Un projet de Loi ESS inclusif

lois-cadre-ess-carreFruit d’une consultation au long cours, la rédaction de la loi tant attendue par tous les acteurs de l’économie sociale et solidaire est désormais terminée. Actuellement soumis à l’examen du Conseil d’Etat, le texte sera présenté par Benoît Hamon en Conseil des Ministres le 24 juillet prochain, avec un vote du Parlement prévu en décembre.

Dense et complexe car reflet de l’extrême diversité des acteurs, il traduit à bien des égards tout le travail accompli par le Mouves depuis sa création pour élargir les horizons de l’Economie sociale et solidaire (ESS) ; notamment la rendre plus ouverte en la faisant dépasser la seule logique de statuts. Car le Mouves a toujours souhaité que l’ESS considère comme ses enfants toutes les femmes et les hommes qui se lancent dans une aventure entrepreneuriale en plaçant l’intérêt général au centre de l’activité et en faisant du profit un moyen, non une fin. Et ce, quelque soit le statut qu’elle/il s’est choisi. Cette vision se retrouve dans ce projet de loi, qui marque une avancée historique dans la reconnaissance du secteur et avec elle des entrepreneurs sociaux.

Un projet inclusif donc, où les entreprises sociales sont reconnues dès l’exposé des motifs comme « la plus récente évolution du secteur [de l’ESS] », qui « illustre l’importante créativité du secteur […] et incarne les aspirations les plus innovantes des formes d’entreprendre, dans un souci constant du bien commun ». Un projet qui, dans l’article 1er voué à définir le champ de l’ESS, considère qu’aux côtés des structures aux statuts traditionnels (associations, coopératives, mutuelles) certaines entreprises à statut commercial classique (SAS, SA,…) ont toute leur place, pour peu qu’elles poursuivent un objectif d’utilité sociale ou environnementale et respectent un certain nombre de critères de lucrativité limitée et de gouvernance démocratique.

Comme pour tout texte de loi, certaines améliorations sont encore souhaitables et le Mouves aura à cœur de les porter dès la rentrée prochaine à l’occasion des débats parlementaires.

Des dispositifs de financement ad hoc

En complément de cet environnement juridique plus favorable, Benoît Hamon a présenté le 2 juillet dernier à Bercy un train de dispositifs destinés à accélérer l’investissement dans les structures de l’économie sociale et solidaire, dont les modèles « patients », à lucrativité nulle ou limitée, sont encore un frein à leur développement.

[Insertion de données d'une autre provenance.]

(** ** Vocabulary of the properties *)

(** The thresholds of a key are at least the tolerance apart. *)
Definition hysteresis_gap {defs : Definitions} (key : Rewrite.HEKey) : Prop :=
  Rewrite.upperHysteresis key - Rewrite.lowerHysteresis key
  >= HYSTERESIS_TOLERANCE.

Definition legacy_hysteresis_gap {defs : Definitions} (key : Legacy.HEKey) : Prop :=
  Legacy.upperHysteresis key - Legacy.lowerHysteresis key
  >= HYSTERESIS_TOLERANCE.

(** The calibration points of a key have the polarity of the sensor. *)
Definition rest_above_down (key : Legacy.HEKey) : Prop :=
  Legacy.restPosition key > Legacy.downPosition key.

(** The range of the two rapid trigger sensitivities. *)
Definition sensitivity_in_range {defs : Definitions} (value : Z) : Prop :=
  RAPID_TRIGGER_TOLERANCE <= value <= TRAVEL_DISTANCE_IN_0_01MM.

(** The settings of a legacy key as a key of the rewrite, where the
    calibration points are no longer part of the configuration. *)
Definition settings_of (key : Legacy.HEKey) : Rewrite.HEKey :=
  {| Rewrite.he_key :=
       {| Rewrite.index := Legacy.index key;
          Rewrite.keyChar := Legacy.keyChar key;
          Rewrite.hidEnabled := Legacy.hidEnabled key |};
     Rewrite.rapidTrigger := Legacy.rapidTrigger key;
     Rewrite.continuousRapidTrigger := Legacy.continuousRapidTrigger key;
     Rewrite.rapidTriggerUpSensitivity := Legacy.rapidTriggerUpSensitivity key;
     Rewrite.rapidTriggerDownSensitivity :=
       Legacy.rapidTriggerDownSensitivity key;
     Rewrite.lowerHysteresis := Legacy.lowerHysteresis key;
     Rewrite.upperHysteresis := Legacy.upperHysteresis key |}.

(** A legacy key with the settings of [key] and the given calibration. *)
Definition legacy_of (key : Rewrite.HEKey) (rest down : Z) : Legacy.HEKey :=
  {| Legacy.index := Rewrite.index (Rewrite.he_key key);
     Legacy.rapidTrigger := Rewrite.rapidTrigger key;
     Legacy.continuousRapidTrigger := Rewrite.continuousRapidTrigger key;
     Legacy.rapidTriggerUpSensitivity := Rewrite.rapidTriggerUpSensitivity key;
     Legacy.rapidTriggerDownSensitivity :=
       Rewrite.rapidTriggerDownSensitivity key;
     Legacy.lowerHysteresis := Rewrite.lowerHysteresis key;
     Legacy.upperHysteresis := Rewrite.upperHysteresis key;
     Legacy.keyChar := Rewrite.keyChar (Rewrite.he_key key);
     Legacy.restPosition := rest;
     Legacy.downPosition := down;
     Legacy.hidEnabled := Rewrite.hidEnabled (Rewrite.he_key key) |}.

(** The calibration points, which only the legacy key carries. *)
Definition calibration_of (key : Legacy.HEKey) : Z * Z :=
  (Legacy.restPosition key, Legacy.downPosition key).

(** The members of a key, and the value a key holds in each of them
    (a flag read as 0 or 1; [None] where the key has no such member). *)
Inductive member : Set :=
  | m_index
  | m_keyChar
  | m_hidEnabled
  | m_rapidTrigger
  | m_continuousRapidTrigger
  | m_rapidTriggerUpSensitivity
  | m_rapidTriggerDownSensitivity
  | m_lowerHysteresis
  | m_upperHysteresis
  | m_restPosition
  | m_downPosition.

Definition read (m : member) (key : Rewrite.HEKey) : option Z :=
  match m with
  | m_index => Some (Rewrite.index (Rewrite.he_key key))
  | m_keyChar => Some (Rewrite.keyChar (Rewrite.he_key key))
  | m_hidEnabled => Some (Z.b2z (Rewrite.hidEnabled (Rewrite.he_key key)))
  | m_rapidTrigger => Some (Z.b2z (Rewrite.rapidTrigger key))
  | m_continuousRapidTrigger =>
      Some (Z.b2z (Rewrite.continuousRapidTrigger key))
  | m_rapidTriggerUpSensitivity => Some (Rewrite.rapidTriggerUpSensitivity key)
  | m_rapidTriggerDownSensitivity =>
      Some (Rewrite.rapidTriggerDownSensitivity key)
  | m_lowerHysteresis => Some (Rewrite.lowerHysteresis key)
  | m_upperHysteresis => Some (Rewrite.upperHysteresis key)
  | m_restPosition | m_downPosition => None
  end.

Definition read_digital (m : member) (key : Rewrite.DigitalKey) : option Z :=
  match m with
  | m_index => Some (Rewrite.index (Rewrite.digital_key key))
  | m_keyChar => Some (Rewrite.keyChar (Rewrite.digital_key key))
  | m_hidEnabled => Some (Z.b2z (Rewrite.hidEnabled (Rewrite.digital_key key)))
  | _ => None
  end.
(** Turn boolean connectives and comparisons in the context into propositions. *)
Ltac bool_to_prop :=
  repeat match goal with
  | H : (_ && _) = true |- _ => apply andb_true_iff in H as [? ?]
  | H : (_ || _) = false |- _ => apply orb_false_iff in H as [? ?]
  | H : negb _ = true |- _ => apply negb_true_iff in H
  | H : negb _ = false |- _ => apply negb_false_iff in H
  | H : bool_decide _ = true |- _ => apply bool_decide_eq_true in H
  | H : bool_decide _ = false |- _ => apply bool_decide_eq_false in H
  end.
Lemma inline_steps : ∃ before spliced after, j_steps flat = before ++ call :: after ∧
  j_steps flat' = before ++ spliced ++ after ∧
  Forall2 (λ step' step, step_id step' = namespaced (step_id call) (step_id step) ∧
    same_content step' step ∧ step_subflow step' = step_subflow step) spliced (sf_steps def).
Proof.
  exists (take index (j_steps flat)),
    (splice_step call (namespaced (step_id call) (sf_entry def)) <$> sf_steps def),
    (drop (S index) (j_steps flat)).
  split; [by rewrite (take_drop_middle _ _ _ Hcall)|]. split.
  - revert Hinl. unfold inline_one. rewrite Hcall. simpl. rewrite Hkey. simpl. rewrite Hdef. simpl.
    by intros [= <-].
  - apply Forall2_fmap_l, Forall_Forall2_diag, Forall_true. done.
Qed.

Lemma inline_splices : splices flat call def flat'.
Proof.
  split.
  - by destruct (inlined_eq Hinl) as (-> & _ & _).
  - apply inline_steps.
  - apply caller_edges.
  - intros x Hx Hout. destruct (spliced_edges x Hx) as (n & _ & Hn & ->).
    by rewrite Hn, app_nil_r.
  - intros x Hexit. destruct (spliced_edges x) as ([|n] & Hn & _ & ->);
      [apply fragment_ids; by apply (fr_exits _ _ _ Hfrag)|by destruct (Hn Hexit)|].
    exists n. rewrite (out_edges_nil (sf_transitions def)); [done|].
    intros t Ht <-. by apply (fr_leaves _ _ _ Hfrag t Ht).
  - intros x Hx. apply out_edges_nil. intros t Ht <-. apply Hx.
    apply (inline_targets _ (tr_to t) (tr_guard t)). by exists t.
  - intros x y guard. rewrite !elem_of_out_edges. apply inline_targets.
Qed.
End Refinement.

(** C6 (refinement): inlining one call puts the definition in its place.  When the
    spliced ids are fresh, the steps of the definition stand where the call stood
    with their kinds and data; every step keeps its outgoing edges, in order and
    with their guards: a step of the caller routes as before (into the entry of the
    definition where it led to the call), a step of the definition as in the
    definition, and an exit as the call did.  Mapping the spliced steps to the call
    sends the entry to the entry and every edge either to an edge of the document
    before with the same guard or to an edge of the definition with the same guard,
    both ends of which stand for the call.  Every edge of the result joins steps of
    the result, except that an edge of the call to itself is left pointing at the
    call, which is gone. *)
Theorem inline_one_refines flat flat' index registry call key def keys adm :
  j_steps flat !! index = Some call → step_subflow call = Some key → registry !! key = Some def →
  fragment_ok keys adm def →
  j_entry flat ∈ step_id <$> j_steps flat →
  (∀ t, t ∈ j_transitions flat →
     tr_from t ∈ step_id <$> j_steps flat ∧ tr_to t ∈ step_id <$> j_steps flat) →
  inline_one flat index registry = Some flat' → NoDup (step_id <$> j_steps flat') →
  splices flat call def flat' ∧
  let own := owner call def in
  own (j_entry flat') = j_entry flat ∧
  (∀ x y guard, guarded_edge (j_transitions flat') x y guard →
     (∃ x0 y0, x = namespaced (step_id call) x0 ∧ y = namespaced (step_id call) y0 ∧
        own x = step_id call ∧ own y = step_id call ∧ guarded_edge (sf_transitions def) x0 y0 guard) ∨
     guarded_edge (j_transitions flat) (own x) (own y) guard).
Proof.
  intros. split; [by eapply inline_splices|]. split; [by eapply inline_entry|].
  intros ???. by eapply inline_edge.
Qed.
(* ===== verification/JourneyReplay.v ===== *)
(** * Golden-path replay (crates/ironauth-journey/src/replay.rs)

    A recorded transcript replayed against the routing of a compiled journey,
    and the regeneration of its expectations.  The theorems: replaying is
    decided by regeneration, regeneration is idempotent, the in-call routing
    bound loses no outcome, and routing depends only on the inputs the engine
    populates. *)

From stdpp Require Import finite.
From S2P Require Import Prelude Walk Json JourneyArtifact JourneyEval JourneyChecks JourneySubflow.
From S2P Require Import JourneyCompose JourneyCompile.

(** ** Transcripts *)

Inductive SignalName : Type :=
| SnPrimaryVerified | SnMfaRequired | SnEnrollRequired | SnProfilingPending.

#[export] Instance SignalName_eq_dec : EqDecision SignalName.
Proof. solve_decision. Defined.

#[export] Instance SignalName_countable : Countable SignalName.
Proof.
  refine (inj_countable'
    (λ s, match s with SnPrimaryVerified => 0 | SnMfaRequired => 1 | SnEnrollRequired => 2
                     | SnProfilingPending => 3 end)
    (λ n, match n with 0 => SnPrimaryVerified | 1 => SnMfaRequired | 2 => SnEnrollRequired
                     | _ => SnProfilingPending end) _).
  by intros [].
Defined.

Definition to_outcome (name : SignalName) : OutcomeSignal :=
  match name with
  | SnPrimaryVerified => PrimaryVerified
  | SnMfaRequired => MfaRequired
  | SnEnrollRequired => EnrollRequired
  | SnProfilingPending => ProfilingPending
  end.

Record TranscriptSignals : Type := { ts_names : gset SignalName }.

(** [TranscriptSignals::of]. *)
Definition signals_of (names : list SignalName) : TranscriptSignals :=
  {| ts_names := list_to_set names |}.

Definition to_signal_set (signals : TranscriptSignals) : SignalSet :=
  foldl (λ set name, signal_with set (to_outcome name) true) SignalSet_new
    (elements (ts_names signals)).

Inductive TranscriptRiskLevel : Type := TrLow | TrMedium | TrHigh.

Definition to_level (level : TranscriptRiskLevel) : RiskLevel :=
  match level with TrLow => RiskLow | TrMedium => RiskMedium | TrHigh => RiskHigh end.

Record TranscriptRisk : Type := { tk_level : TranscriptRiskLevel; tk_score : Z }.

Definition to_view (risk : TranscriptRisk) : RiskView :=
  {| risk_level := to_level (tk_level risk); risk_score := tk_score risk |}.

Inductive ExpectedHop : Type :=
| ExpectStep (id : string)
| ExpectTerminal (id : string).

#[export] Instance ExpectedHop_eq_dec : EqDecision ExpectedHop.
Proof. solve_decision. Defined.

(** [ExpectedHop::parts]. *)
Definition parts (expect : ExpectedHop) : string * bool :=
  match expect with
  | ExpectStep id => (id, false)
  | ExpectTerminal id => (id, true)
  end.

Definition ExpectedHop_fmt (expect : ExpectedHop) : string :=
  match expect with
  | ExpectStep id => "step " +:+ id
  | ExpectTerminal id => "terminal " +:+ id
  end.

Inductive ObservedHop : Type :=
| Advanced (to : string) (terminal : bool)
| DeadEnded
| PastTerminal
| Incomplete
| Unsettled.

Definition ObservedHop_fmt (observed : ObservedHop) : string :=
  match observed with
  | Advanced to true => "reached terminal " +:+ to
  | Advanced to false => "advanced to step " +:+ to
  | DeadEnded => "dead-ended (no guard matched)"
  | PastTerminal => "had already completed"
  | Incomplete => "never reached a terminal"
  | Unsettled => "did not settle on a step"
  end.

Record Divergence : Type := {
  dv_step_index : nat;
  dv_from : string;
  dv_expected : option ExpectedHop;
  dv_observed : ObservedHop
}.

Definition Divergence_fmt (d : Divergence) : string :=
  match dv_expected d with
  | Some expected =>
      "hop " +:+ fmt_nat (dv_step_index d) +:+ " from " +:+ dv_from d +:+ ": expected "
      +:+ ExpectedHop_fmt expected +:+ ", but routing " +:+ ObservedHop_fmt (dv_observed d)
  | None =>
      "hop " +:+ fmt_nat (dv_step_index d) +:+ " from " +:+ dv_from d +:+ ": routing "
      +:+ ObservedHop_fmt (dv_observed d)
  end.

Inductive ReplayReport : Type :=
| Match
| Diverged (divergence : Divergence).

Definition is_match (report : ReplayReport) : bool :=
  match report with Match => true | Diverged _ => false end.

(** The settled outcome of one hop. *)
Inductive HopOutcome : Type :=
| Landed (to : string) (terminal : bool)
| DeadEnd (at_ : string)
| HopUnsettled.

Inductive RegenerateReason : Type :=
| RgDeadEnded (at_ : string)
| RgPastTerminal
| RgUnsettled.

Record RegenerateError : Type := { rg_step_index : nat; rg_reason : RegenerateReason }.

Definition RegenerateError_fmt (e : RegenerateError) : string :=
  "hop " +:+ fmt_nat (rg_step_index e) +:+
  match rg_reason e with
  | RgDeadEnded at_ => ": routing dead-ended at " +:+ at_ +:+ " (no guard matched)"
  | RgPastTerminal => ": routing had already completed, so the hop cannot be recorded"
  | RgUnsettled => ": routing did not settle on a step"
  end.

Inductive UnfaithfulField : Type := UfGroups | UfScopes.

Record UnfaithfulTranscript : Type := { uf_step_index : nat; uf_field : UnfaithfulField }.

Section Replay.
Context `{SerdePointer}.

Record TranscriptSubject : Type := {
  sub_traits : Value;
  sub_groups : gset string;
  sub_scopes : gset string;
  sub_method_tokens : gset string;
  sub_subject_handle : string;
  sub_risk : option TranscriptRisk
}.

(** [TranscriptSubject::default()]. *)
Definition TranscriptSubject_default : TranscriptSubject := {|
  sub_traits := VNull; sub_groups := ∅; sub_scopes := ∅; sub_method_tokens := ∅;
  sub_subject_handle := ""; sub_risk := None |}.

Record TranscriptStep : Type := {
  ts_comment : option string;
  ts_signals : TranscriptSignals;
  ts_subject : option TranscriptSubject;
  ts_expect : ExpectedHop
}.

Record JourneyTranscript : Type := {
  jt_journey_id : string;
  jt_engine_version : Z;
  jt_description : option string;
  jt_steps : list TranscriptStep
}.

(** ** Routing one hop *)

Definition base_context (step : TranscriptStep) : EvalContext :=
  let subject := default TranscriptSubject_default (ts_subject step) in {|
    ctx_flow := {|
      flow_step_id := "";
      flow_method_tokens := sub_method_tokens subject;
      flow_subject_handle := sub_subject_handle subject;
      flow_signals := to_signal_set (ts_signals step) |};
    ctx_subject_traits := sub_traits subject;
    ctx_subject_groups := ∅;
    ctx_subject_scopes := ∅;
    ctx_risk := match sub_risk subject with
                | Some risk => to_view risk
                | None => {| risk_level := RiskLow; risk_score := 0 |}
                end |}.

(** [ctx.flow.step_id.clone_from(&cursor)] on a copy of the base context. *)
Definition at_step (base : EvalContext) (cursor : string) : EvalContext := {|
  ctx_flow := {|
    flow_step_id := cursor;
    flow_method_tokens := flow_method_tokens (ctx_flow base);
    flow_subject_handle := flow_subject_handle (ctx_flow base);
    flow_signals := flow_signals (ctx_flow base) |};
  ctx_subject_traits := ctx_subject_traits base;
  ctx_subject_groups := ctx_subject_groups base;
  ctx_subject_scopes := ctx_subject_scopes base;
  ctx_risk := ctx_risk base |}.

(** One iteration of [route_hop]: a settled outcome, or the decision step the
    walk continues from. *)
Definition hop (compiled : CompiledJourney) (base : EvalContext) (cursor : string)
    : HopOutcome + string :=
  match choose_edge compiled cursor (at_step base cursor) with
  | None => inl (DeadEnd cursor)
  | Some next_id =>
      match compiled_step compiled next_id with
      | None => inl (DeadEnd cursor)
      | Some next =>
          match cs_kind next with
          | Terminal => inl (Landed next_id true)
          | Decision_ => inr next_id
          | IdentifierPassword | MfaChallenge | MfaEnroll | CustomChallenge
          | ProgressiveProfiling | OrgPicker | Registration | RecoveryStart
          | RecoveryVerify => inl (Landed next_id false)
          | SubflowCall | Unknown _ => inl (DeadEnd cursor)
          end
      end
  end.

Fixpoint route_hop_loop (iterations : nat) (compiled : CompiledJourney) (base : EvalContext)
    (cursor : string) : HopOutcome :=
  match iterations with
  | O => HopUnsettled
  | S n =>
      match hop compiled base cursor with
      | inl outcome => outcome
      | inr next => route_hop_loop n compiled base next
      end
  end.

(** [for _ in 0..=compiled.steps.len()]. *)
Definition route_hop (compiled : CompiledJourney) (start : string) (base : EvalContext)
    : HopOutcome :=
  route_hop_loop (S (size (cj_steps compiled))) compiled base start.

(** ** Replay *)

Fixpoint run_loop (index : nat) (compiled : CompiledJourney) (steps : list TranscriptStep)
    (cursor : string) (completed : bool) : ReplayReport :=
  match steps with
  | [] =>
      if completed then Match
      else Diverged {| dv_step_index := index; dv_from := cursor; dv_expected := None;
                       dv_observed := Incomplete |}
  | step :: rest =>
      if completed then
        Diverged {| dv_step_index := index; dv_from := cursor;
                    dv_expected := Some (ts_expect step); dv_observed := PastTerminal |}
      else
        match route_hop compiled cursor (base_context step) with
        | Landed to terminal =>
            let '(expected_id, expected_terminal) := parts (ts_expect step) in
            if negb (bool_decide (to = expected_id)) ||
               negb (Bool.eqb terminal expected_terminal) then
              Diverged {| dv_step_index := index; dv_from := cursor;
                          dv_expected := Some (ts_expect step);
                          dv_observed := Advanced to terminal |}
            else if terminal then run_loop (S index) compiled rest cursor true
            else run_loop (S index) compiled rest to completed
        | DeadEnd at_ =>
            Diverged {| dv_step_index := index; dv_from := at_;
                        dv_expected := Some (ts_expect step); dv_observed := DeadEnded |}
        | HopUnsettled =>
            Diverged {| dv_step_index := index; dv_from := cursor;
                        dv_expected := Some (ts_expect step); dv_observed := Unsettled |}
        end
  end.

Definition run (compiled : CompiledJourney) (transcript : JourneyTranscript) : ReplayReport :=
  run_loop 0 compiled (jt_steps transcript) (cj_entry compiled) false.

(** ** Regeneration *)

Fixpoint check_engine_faithful_loop (index : nat) (steps : list TranscriptStep)
    : Result unit UnfaithfulTranscript :=
  match steps with
  | [] => Ok ()
  | step :: rest =>
      let unfaithful :=
        match ts_subject step with
        | Some subject =>
            if negb (bool_decide (sub_groups subject = ∅)) then Some UfGroups
            else if negb (bool_decide (sub_scopes subject = ∅)) then Some UfScopes
            else None
        | None => None
        end in
      match unfaithful with
      | Some field => Err {| uf_step_index := index; uf_field := field |}
      | None => check_engine_faithful_loop (S index) rest
      end
  end.

Definition check_engine_faithful (transcript : JourneyTranscript) : Result unit UnfaithfulTranscript :=
  check_engine_faithful_loop 0 (jt_steps transcript).

Definition with_expect (step : TranscriptStep) (expect : ExpectedHop) : TranscriptStep := {|
  ts_comment := ts_comment step; ts_signals := ts_signals step;
  ts_subject := ts_subject step; ts_expect := expect |}.

(** The loop of [regenerated]; the result is the vector it pushes. *)
Fixpoint regenerated_loop (index : nat) (compiled : CompiledJourney) (steps : list TranscriptStep)
    (cursor : string) (completed : bool) : Result (list TranscriptStep) RegenerateError :=
  match steps with
  | [] => Ok []
  | step :: rest =>
      if completed then Err {| rg_step_index := index; rg_reason := RgPastTerminal |} else
      match route_hop compiled cursor (base_context step) with
      | Landed to true =>
          let? steps' := regenerated_loop (S index) compiled rest cursor true in
          Ok (with_expect step (ExpectTerminal to) :: steps')
      | Landed to false =>
          let? steps' := regenerated_loop (S index) compiled rest to completed in
          Ok (with_expect step (ExpectStep to) :: steps')
      | DeadEnd at_ => Err {| rg_step_index := index; rg_reason := RgDeadEnded at_ |}
      | HopUnsettled => Err {| rg_step_index := index; rg_reason := RgUnsettled |}
      end
  end.

Definition regenerated (transcript : JourneyTranscript) (compiled : CompiledJourney)
    : Result JourneyTranscript RegenerateError :=
  let? steps := regenerated_loop 0 compiled (jt_steps transcript) (cj_entry compiled) false in
  Ok {| jt_journey_id := jt_journey_id transcript;
        jt_engine_version := jt_engine_version transcript;
        jt_description := jt_description transcript;
        jt_steps := steps |}.

End Replay.

(** ** Theorems *)

Section ReplayTheorems.
Context `{SerdePointer}.
Implicit Types (compiled : CompiledJourney) (base : EvalContext).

Les désormais fameux « 500 millions » que Bpifrance consacrera au financement des structures de l’ESS seront disponibles sous forme d’avances remboursables (pour encourager la prise de risque), de fonds propres (pour financer leur développement), de garanties (pour sécuriser les investisseurs) et seront disponibles avant même que la loi ne soit votée. Ajoutons également la création d’un fonds de 20 millions d’euros pour encourager et financer l’innovation sociale, par ailleurs définie dans la loi ESS. Une victoire à porter au crédit du Mouves qui depuis trois ans a beaucoup œuvré à la caractérisation de l’innovation sociale, puis à sa reconnaissance au plus haut niveau. Notamment à travers sa participation active aux Assises de l’entrepreneuriat à l’issue desquelles le Président de la République a annoncé la création de ce fonds.

Les conditions seront donc bientôt réunies pour un changement d’échelle des entreprises sociales. Il sera de leur responsabilité, dans les années à venir, de faire la preuve de leurs ambitions, au profit de l’intérêt général.

2 Commentaires
  1. waycoop 4 années Il y a

    Bonjour, Soutenez le voyage d’étude #ESS en Amérique du Sud de @wayco_op http://waycoop.wordpress.com , #solidarité #coopératisme. Vos dons sur http://fr.ulule.com/way-coop/

  2. RATOUIT 4 années Il y a

    En effet le changement d’échelle est possible, mais dans certaines conditions que les députés et sénateurs à la rentrée devront réaffirmé. A l’image de notre réseau des Coopératives d’Activités et d’Emploi de Coopérer Pour Entreprendre (aujourd’hui 5000 entrepreneurs salariés) nous pourrions passer à 20000 en 2020 si la loi est voté et nous donne satisfaction avec les article 66 et 67 dédiés aux Coopératives d’Activités et d’Emploi.
    L’Ouvre-Boites44 http://www.ouvre-boites44.coop , la Coop Nantaise, a travaillé pour un dossier de presse pour le Conseil des Ministres du 24/07, pour illustrer cette capacité à se développer, en espérant que l’air atlantique souffle sur ce conseil (Le premier Ministre devrait apprécié !!!)